- **Exercise objective**:
Your job is to set down the stretch of entries that opens with the line containing "destruct (contains_secret r" and closes with the line containing "sanitize_report b64_encode b64_decode report r". Keep both end lines, copy each exactly, and add nothing.

Data records Start Marker

Lemma baseline_fix b b' :
  sanitize_baseline b64_encode b64_decode r b = Ok b' →
  sanitize_baseline b64_encode b64_decode r' b' = Ok b'.
Proof.
  unfold sanitize_baseline.
  destruct (safe_version_id r _) as [v|] eqn:E1; [|done].
  destruct (safe_token r (base_performance_mode b)) as [m|] eqn:E2; [|done].
  destruct (safe_token r (base_device_tier b)) as [t|] eqn:E3; [|done].
  cbn [ok_or mbind result_bind]. intros [= <-].
  cbn [base_version_id base_performance_mode base_device_tier base_requested_memory_mb
    base_benchmark_profile base_benchmark_run_type base_benchmark_mode].
  rewrite (safe_version_id_keeps _ _ E1), (safe_token_keeps _ _ E2), (safe_token_keeps _ _ E3).
  cbn [ok_or mbind result_bind]. by rewrite !(keeps_bind _ _ _ safe_token_keeps).
Qed.

(** *** Entries *)

Definition entries_ok (previous : Z) (l : list LogEntry) : Prop :=
  Forall (λ e, previous < sequence e ∧ (chars_count (text e) ≤ MAX_LOG_LINE_CHARS)%nat) l ∧
  StronglySorted (λ a b, sequence a < sequence b) l.

Lemma sanitize_entries_ok q previous l l' :
  sanitize_entries q previous l = Ok l' → entries_ok previous l'.
Proof.
  revert previous l'. induction l as [|e l IH]; intros previous l'; cbn [sanitize_entries].
  { intros [= <-]. split; constructor. }
  unfold sanitize_entry. destruct (sequence e <=? previous) eqn:E; [done|]. apply Z.leb_gt in E.
  cbn [err_if mbind result_bind].
  destruct (sanitize_entries q (sequence e) l) as [k|] eqn:Ek; [|done]. intros [= <-].
  destruct (IH _ _ Ek) as [Hf Hs]. split.
  - constructor; [split; [done|apply redact_chars]|].
    eapply list.Forall_impl; [exact Hf|]. intros x [? ?]. split; [lia|done].
  - constructor; [done|]. eapply list.Forall_impl; [exact Hf|]. by intros x [? ?].
Qed.

Lemma sanitize_entries_fix previous l :
  entries_ok previous l → Forall (λ e, redact_line r' (text e) = text e) l →
  sanitize_entries r' previous l = Ok l.
Proof.
  intros [Hf Hs] Hfix. revert previous Hf. induction Hs as [|e l Hs IH Hall]; intros previous Hf;
    [done|].
  apply list.Forall_cons in Hfix as [He Hfix]. apply list.Forall_cons in Hf as [[Hseq Hchars] Hf].
  cbn [sanitize_entries]. unfold sanitize_entry. rewrite (proj2 (Z.leb_gt _ _) Hseq).
  cbn [err_if mbind result_bind]. rewrite (IH Hfix (sequence e)).
  - rewrite He, (proj2 (Nat.ltb_ge _ _) Hchars), orb_false_r. by destruct e.
  - apply list.Forall_forall. intros x Hx. rewrite list.Forall_forall in Hall, Hf.
    destruct (Hf x Hx). auto.
Qed.

Lemma entries_ok_drop n previous l : entries_ok previous l → entries_ok previous (drop n l).
Proof.
  intros [Hf Hs]. split; [by apply list.Forall_drop|].
  revert n. induction Hs as [|e l Hs IH Hall]; intros n; [rewrite list.drop_nil; constructor|].
  destruct n; [by constructor|apply IH].
  by apply list.Forall_cons in Hf as [_ ?].
Qed.

Lemma entries_bytes_cons e l : entries_bytes (e :: l) = entry_bytes e + entries_bytes l.
Proof. done. Qed.

Lemma entries_bytes_nonneg l : 0 ≤ entries_bytes l.
Proof.
  induction l as [|e l IH]; [done|]. rewrite entries_bytes_cons. unfold entry_bytes.
  pose proof (str_len_nonneg (text e)). lia.
Qed.

Lemma entries_bytes_split n l :
  entries_bytes l - entries_bytes (take n l) = entries_bytes (drop n l).
Proof.
  rewrite <-(take_drop n l) at 1. unfold entries_bytes. rewrite fmap_app, sum_Z_app. lia.
Qed.

Lemma excess_enough l :
  entries_bytes (drop (excess (entries_bytes l) l) l) ≤ MAX_REPORT_BYTES / 3.
Proof.
  induction l as [|e l IH]; [done|]. cbn [excess].
  destruct (Z.ltb_spec (MAX_REPORT_BYTES / 3) (entries_bytes (e :: l))); [|done].
  pose proof (entries_bytes_nonneg l).
  replace (Z.max 0 (entries_bytes (e :: l) - entry_bytes e)) with (entries_bytes l); [done|].
  rewrite entries_bytes_cons. lia.
Qed.

Lemma excess_none b l : b ≤ MAX_REPORT_BYTES / 3 → excess b l = 0%nat.
Proof. intros Hb. destruct l; [done|]. cbn [excess]. by rewrite (proj2 (Z.ltb_ge _ _) Hb). Qed.

(** What is left is within both limits, and loses nothing more. *)
Lemma kept_entries l :
  let kept := drop (removed_entries l) l in
  Z.of_nat (length kept) ≤ MAX_LOG_ENTRIES ∧ entries_bytes kept ≤ MAX_REPORT_BYTES / 3 ∧
  removed_entries kept = 0%nat.
Proof.
  set (cut := Z.to_nat (Z.max 0 (Z.of_nat (length l) - MAX_LOG_ENTRIES))).
  assert (removed_entries l =
    (cut + excess (entries_bytes (drop cut l)) (drop cut l))%nat) as E.
  { unfold removed_entries. fold cut. rewrite entries_bytes_split.
    pose proof (entries_bytes_nonneg (drop cut l)). by rewrite Z.max_r by done. }
  cbn zeta. rewrite E, <-drop_drop. set (rest := drop cut l).
  pose proof (excess_enough rest) as Hbytes. set (kept := drop _ rest) in *.
  assert (Z.of_nat (length kept) ≤ MAX_LOG_ENTRIES) as Hlen.
  { unfold kept, rest. rewrite !length_drop. unfold cut.
    assert (0 ≤ MAX_LOG_ENTRIES) by done. lia. }
  split_and!; [done..|]. unfold removed_entries.
  rewrite Z.max_l by lia. change (Z.to_nat 0) with 0%nat. rewrite list.take_0, list.drop_0.
  change (entries_bytes []) with 0. assert (0 ≤ MAX_REPORT_BYTES / 3) by done.
  by rewrite excess_none by lia.
Qed.

(** *** Reports *)

Lemma comparison_fix session c c' :
  sanitize_comparison b64_encode b64_decode r session c = Ok c' →
  (∀ x, c' = Some x → is_finite (delta_percent x) = true) →
  sanitize_comparison b64_encode b64_decode r' session c' = Ok c'.
Proof.
  unfold sanitize_comparison. destruct c as [c|]; [|by intros [= <-]].
  destruct (_ || negb (char_in _ _)) eqn:E; [done|]. cbn [err_if mbind result_bind].
  destruct (canonical_time (baseline_recorded_at c)) as [t|] eqn:Et; [|done].
  destruct (sanitize_baseline _ _ _ (baseline c)) as [b|] eqn:Eb; [|done].
  cbn [mbind result_bind]. intros [= <-] Hfinite. specialize (Hfinite _ eq_refl).
  cbn [baseline_session_id baseline_recorded_at baseline matched_sample_count metric_name
    current_value_ms baseline_value_ms delta_ms delta_percent] in *.
  apply orb_false_iff in E as [E Hm].
  do 5 apply orb_false_iff in E as [E ?].
  rewrite Hfinite, (canonical_time_fix _ _ Et), (baseline_fix _ _ Eb).
  destruct (contains_secret r _) eqn:Es; [done|].
  rewrite (contains_secret_sub _ _ _ fewer Es).
  destruct (valid_report_id _), (str_eqb _ session), (baseline_value_ms c =? 0),
    (matched_sample_count c =? 0), (char_in _ _); done.
Qed.

(** What a sanitised report may still change under redaction. *)
Definition settled_report (report : LaunchProofRecord) : Prop :=
  Forall (λ e, redact_line r' (text e) = text e) (logs report) ∧
  ∀ c, comparison report = Some c → is_finite (delta_percent c) = true.

Lemma sanitize_fix report report' :
  sanitize_report b64_encode b64_decode report r = Ok report' → settled_report report' →
  sanitize_report b64_encode b64_decode report' r' = Ok report'.
Proof.
  unfold sanitize_report. destruct (_ || contains_secret r (instance_id report)) eqn:E; [done|].
  cbn [err_if mbind result_bind].
  destruct (canonical_time (launched_at report)) as [lt|] eqn:El; [|done].
  destruct (canonical_time (recorded_at report)) as [rt|] eqn:Er; [|done].
  cbn [mbind result_bind]. destruct (is_lt (str_cmp rt lt)) eqn:Elt; [done|].
  cbn [err_if mbind result_bind].
  destruct (try_map _ (take 32 (stages report))) as [st|] eqn:Est; [|done].
  destruct (sanitize_entries r 0 (logs report)) as [en|] eqn:Een; [|done].
  cbn [mbind result_bind].
  destruct (sanitize_comparison _ _ _ _ (comparison report)) as [co|] eqn:Eco; [|done].
  cbn [mbind result_bind]. intros [= <-] [Hlogs Hfinite].
  cbn [schema schema_version session_id instance_id version_id launched_at recorded_at outcome
    session_outcome scenario device resource_budget report_exit_code boot_duration_ms
    crash_evidence stages comparison logs logs_dropped] in *.
  apply orb_false_iff in E as [E Es2]. apply orb_false_iff in E as [E Es1].
  rewrite E, (contains_secret_sub _ _ _ fewer Es1), (contains_secret_sub _ _ _ fewer Es2).
  cbn [orb err_if mbind result_bind].
  rewrite (canonical_time_fix _ _ El), (canonical_time_fix _ _ Er). cbn [mbind result_bind].
  rewrite Elt, (stages_fix _ _ Est). cbn [err_if mbind result_bind].
  rewrite (sanitize_entries_fix 0 (drop (removed_entries en) en)) by
    (first [exact Hlogs|by eapply entries_ok_drop, sanitize_entries_ok]).
  cbn [mbind result_bind].
  rewrite (comparison_fix _ _ _ Eco Hfinite). cbn [mbind result_bind].
  destruct (kept_entries en) as (_ & _ & ->).
  rewrite drop_0. do 2 f_equal.
  - apply keeps_default; [apply safe_version_id_keeps|]. apply or_none, safe_version_id_same.
  - apply scenario_fix.
  - cbn [tier total_memory_mb cpu_threads]. f_equal.
    apply keeps_default; [apply safe_token_keeps|]. apply or_none, safe_token_same.
  - unfold sanitize_evidence. destruct (crash_evidence report) as [ce|]; [|done].
    cbn [mbind option_bind]. destruct (is_some_and _ _) eqn:Ee; [done|]. cbn [mbind option_bind].
    destruct (evidence_to_string ce) as [t|]; [|done]. simpl in *.
    by rewrite (contains_secret_sub _ _ _ fewer Ee).
  - unfold saturating_add_u64. lia.
Qed.
End sanitize.

(** ** Comparisons *)

#[global] Instance report_cmp_preorder : CmpPreorder report_cmp.
Proof.
  apply (cmp_preorder_ext report_cmp
    (cmp_then (cmp_on recorded_at str_cmp) (cmp_on session_id str_cmp))); [done|apply _].
Qed.

#[global] Instance match_cmp_preorder current : CmpPreorder (match_cmp current).
Proof.
  apply (cmp_preorder_ext (match_cmp current)
    (cmp_then (cmp_on (comparison_baseline_mode_rank current ∘ fst) Z.compare)
      (cmp_rev (cmp_on fst report_cmp)))); [done|apply _].
Qed.

(** [candidate] may be compared with, and its metric is [value]. *)
Definition eligible (current : LaunchProofRecord) (metric : LaunchProofRecord → option Z)
    (candidate : LaunchProofRecord) (value : Z) : Prop :=
  report_precedes candidate current = true ∧ outcome candidate = "exited" ∧
  comparison_dimensions_match current candidate = true ∧
  metric candidate = Some value ∧ 0 < value.

Lemma elem_of_matches current metric candidates x v :
  (x, v) ∈ comparison_matches current metric candidates ↔
  x ∈ candidates ∧ eligible current metric x v.
Proof.
  unfold comparison_matches, eligible. rewrite list_elem_of_omap. split.
  - intros (y & [Hf Hy]%list_elem_of_filter & Hv).
    apply andb_true_iff in Hf as [[Hp Ho]%andb_true_iff Hd].
    destruct (metric y) as [w|] eqn:Ew; [|done]. cbn [mbind option_bind] in Hv.
    destruct (Z.ltb_spec 0 w); [|done]. injection Hv as <- <-.
    apply str_eqb_spec in Ho. done.
  - intros (Hx & Hp & Ho & Hd & Hm & Hv). exists x. split.
    + apply list_elem_of_filter. split; [|done]. rewrite Hp, Hd.
      unfold launch_proof_outcome_is_comparable. by rewrite (proj2 (str_eqb_spec _ _) Ho).
    + rewrite Hm. cbn [mbind option_bind]. by rewrite (proj2 (Z.ltb_lt _ _) Hv).
Qed.

Lemma dimensions_snapshot current candidate :
  comparison_dimensions_match current candidate = true →
  is_Some (comparison_baseline_snapshot candidate).
Proof.
  unfold comparison_dimensions_match. rewrite !andb_true_iff.
  intros (((((((_ & Hmodes) & Hversion) & _) & Htier) & _) & _) & _).
  unfold comparison_baseline_snapshot.
  unfold launch_modes_are_comparable, modes in Hmodes.
  destruct (known_launch_mode current); [|done]. cbn [mbind option_bind] in Hmodes.
  destruct (known_launch_mode candidate); [|done].
  unfold required_version_targets_match in Hversion.
  destruct (normalized_version_target current); [|done].
  destruct (normalized_version_target candidate); [|done].
  unfold required_dimensions_match in Htier.
  destruct (normalized_dimension (tier (device current))); [|done].
  destruct (normalized_dimension (tier (device candidate))); [|done].
  cbn [mbind option_bind]. by eexists.
Qed.

(** The best of the matches: every other has a worse mode, or as good a one and
    does not come later. *)
Definition best_match (current : LaunchProofRecord) (l : list (LaunchProofRecord * Z))
    (x : LaunchProofRecord * Z) : Prop :=
  x ∈ l ∧ ∀ y, y ∈ l →
    comparison_baseline_mode_rank current x.1 < comparison_baseline_mode_rank current y.1 ∨
    comparison_baseline_mode_rank current x.1 = comparison_baseline_mode_rank current y.1 ∧
    report_cmp y.1 x.1 ≠ Gt.

Lemma match_cmp_best current x y :
  match_cmp current x y ≠ Gt →
  comparison_baseline_mode_rank current x.1 < comparison_baseline_mode_rank current y.1 ∨
  comparison_baseline_mode_rank current x.1 = comparison_baseline_mode_rank current y.1 ∧
  report_cmp y.1 x.1 ≠ Gt.
Proof.
  unfold match_cmp, then_with. intros Hc. destruct (Z.compare_spec
    (comparison_baseline_mode_rank current x.1) (comparison_baseline_mode_rank current y.1));
    [by right|by left|done].
Qed.

Lemma head_sorted_best current l :
  match head (sort_by (match_cmp current) l) with
  | Some x => best_match current l x
  | None => l = []
  end.
Proof.
  pose proof (sort_by_perm (match_cmp current) l) as Hp.
  pose proof (sort_by_sorted (match_cmp current) l) as Hs.
  destruct (sort_by (match_cmp current) l) as [|x k]; cbn [head].
  { by apply Permutation_nil_l in Hp. }
  apply StronglySorted_inv in Hs as [_ Hall].
  split; [rewrite <-Hp; by left|]. intros y Hy. apply match_cmp_best. rewrite <-Hp in Hy.
  apply elem_of_cons in Hy as [->|Hy]; [by rewrite (cmp_refl (match_cmp current))|].
  rewrite list.Forall_forall in Hall. by apply Hall.
Qed.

Data records End Marker

- **Response for this exercise**:
  destruct (contains_secret r _) eqn:Es; [done|].
  rewrite (contains_secret_sub _ _ _ fewer Es).
  destruct (valid_report_id _), (str_eqb _ session), (baseline_value_ms c =? 0),
    (matched_sample_count c =? 0), (char_in _ _); done.
Qed.

(** What a sanitised report may still change under redaction. *)
Definition settled_report (report : LaunchProofRecord) : Prop :=
  Forall (λ e, redact_line r' (text e) = text e) (logs report) ∧
  ∀ c, comparison report = Some c → is_finite (delta_percent c) = true.

Lemma sanitize_fix report report' :
  sanitize_report b64_encode b64_decode report r = Ok report' → settled_report report' →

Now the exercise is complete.